What is needed: From the records that follow, copy every line in which "export" appears.

[Opening Records provided section]

Lemma preserves_of_respects {A} (R : S → S → Prop) (m : M S A) :
    (∀ s s', R s s' → I s → I s') → respects R m → preserves I m.
  Proof. intros HR Hm s Hs. by eapply HR. Qed.
End preserves.

#[export] Hint Resolve respects_ret respects_raise respects_gets respects_lift
  respects_when : respects.
#[export] Hint Resolve preserves_ret preserves_raise preserves_gets
  preserves_lift preserves_when : preserves.

(** Walk through a computation bind by bind, case by case, closing the leaves
    with the lemmas registered for the callees. *)
Ltac respects_step :=
  lazymatch goal with
  | |- respects _ (let _ := _ in _) => cbv zeta
  | |- respects _ (match ?x with _ => _ end) => destruct x
  | |- respects _ (mbind _ _) => apply respects_bind; [apply _| |intros ?]
  | |- respects _ (mfor _ _) => apply respects_mfor; [apply _|intros ? ?]
  | |- respects _ _ => solve [eauto with respects typeclass_instances]
  end.
Ltac solve_respects := repeat respects_step.

Ltac preserves_step :=
  lazymatch goal with
  | |- preserves _ (let _ := _ in _) => cbv zeta
  | |- preserves _ (match ?x with _ => _ end) => destruct x
  | |- preserves _ (mbind _ _) => apply preserves_bind; [|intros ?]
  | |- preserves _ (mfor _ _) => apply preserves_mfor; intros ? ?
  | |- preserves _ _ => solve [eauto with preserves]
  end.
Ltac solve_preserves := repeat preserves_step.

(** Turn a hypothesis [code = Ok a] or [code s = (Ok a, s')] into the chain of
    its intermediate results. *)
Ltac inv_outcome :=
  repeat match goal with
  | H : (_ ≫= _) = Ok _ |- _ =>
      let a := fresh "a" in let E := fresh "E" in
      apply outcome_bind_Ok in H as (a & E & H)
  | H : _ <$> _ = Ok _ |- _ =>
      let a := fresh "a" in let E := fresh "E" in
      apply outcome_fmap_Ok in H as (a & E & H)
  | H : of_option _ _ = Ok _ |- _ => apply of_option_Ok in H
  | H : mret _ = Ok _ |- _ => apply Ok_inj in H
  | H : Ok _ = Ok _ |- _ => apply Ok_inj in H
  | H : Raise _ = Ok _ |- _ => discriminate H
  | H : assert_ ?b = Ok _ |- _ =>
      let E := fresh "E" in destruct b eqn:E; [clear H|discriminate H]
  | H : (if ?b then _ else _) = Ok _ |- _ =>
      let E := fresh "E" in destruct b eqn:E
  | H : match ?x with _ => _ end = Ok _ |- _ =>
      let E := fresh "E" in destruct x eqn:E
  end; subst.

(** ** Slices, sums, hexadecimal *)

(** [buf[:n]]; a negative [n] counts from the end. *)
Definition py_prefix {A} (n : Z) (l : list A) : list A :=
  if (n <? 0)%Z then take (Z.to_nat (Z.of_nat (length l) + n)) l
  else take (Z.to_nat n) l.

Definition py_sum (l : list Z) : Z := foldr Z.add 0%Z l.

Definition py_len {A} (l : list A) : Z := Z.of_nat (length l).

(** [xrange(a, b)]. *)
Definition xrange (a b : Z) : list Z := seqZ a (b - a).

(** [o is not None] and [o is None]. *)
Definition is_not_none {A} (o : option A) : bool :=
  match o with Some _ => true | None => false end.

Lemma py_prefix_length {A} n (l : list A) :
  (0 <= n)%Z → (py_len (py_prefix n l) <= n)%Z.
Proof.
  intros Hn. unfold py_prefix, py_len.
  destruct (Z.ltb_spec n 0); [lia|]. rewrite length_take. lia.
Qed.

Lemma py_prefix_all {A} n (l : list A) :
  (py_len l <= n)%Z → py_prefix n l = l.
Proof.
  intros Hn. unfold py_prefix, py_len in *.
  destruct (Z.ltb_spec n 0); [lia|]. apply take_ge. lia.
Qed.

Lemma py_prefix_prefix {A} n (l : list A) : py_prefix n l `prefix_of` l.
Proof. unfold py_prefix. case_match; apply prefix_take. Qed.

Lemma py_len_app {A} (l k : list A) : py_len (l ++ k) = (py_len l + py_len k)%Z.
Proof. unfold py_len. rewrite length_app. lia. Qed.

Lemma py_len_nonneg {A} (l : list A) : (0 <= py_len l)%Z.
Proof. unfold py_len. lia. Qed.

Lemma py_sum_app l k : py_sum (l ++ k) = (py_sum l + py_sum k)%Z.
Proof. unfold py_sum. induction l; cbn; lia. Qed.

#[export] Hint Resolve py_prefix_length py_len_nonneg : core.

(** ** Filters *)

Lemma filter_all {A} (P : A → Prop) `{∀ x, Decision (P x)} (l : list A) :
  (∀ x, x ∈ l → P x) → base.filter P l = l.
Proof.
  induction l as [|x l IH]; intros HP; [done|].
  rewrite filter_cons_True by set_solver. f_equal. apply IH. set_solver.
Qed.

Lemma filter_none {A} (P : A → Prop) `{∀ x, Decision (P x)} (l : list A) :
  (∀ x, x ∈ l → ¬ P x) → base.filter P l = [].
Proof.
  induction l as [|x l IH]; intros HP; [done|].
  rewrite filter_cons_False by set_solver. apply IH. set_solver.
Qed.

Lemma filter_ext_elem {A} (P Q : A → Prop) `{∀ x, Decision (P x)} `{∀ x, Decision (Q x)} (l : list A) :
  (∀ x, x ∈ l → P x ↔ Q x) → base.filter P l = base.filter Q l.
Proof.
  induction l as [|x l IH]; intros HPQ; [done|]. rewrite !filter_cons.
  rewrite IH by (intros y Hy; apply HPQ; by right). pose proof (HPQ x ltac:(by left)).
  destruct (decide (P x)), (decide (Q x)); tauto.
Qed.

Lemma elem_of_concat {A} (x : A) (ls : list (list A)) :
  x ∈ concat ls ↔ ∃ l, x ∈ l ∧ l ∈ ls.
Proof.
  rewrite list_elem_of_In, in_concat. split.
  - intros (l & Hl & Hx). exists l. by rewrite !list_elem_of_In.
  - intros (l & Hx & Hl). exists l. by rewrite <- !list_elem_of_In.
Qed.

[Closing Records provided section]

Response:
#[export] Hint Resolve respects_ret respects_raise respects_gets respects_lift
#[export] Hint Resolve preserves_ret preserves_raise preserves_gets
#[export] Hint Resolve py_prefix_length py_len_nonneg : core.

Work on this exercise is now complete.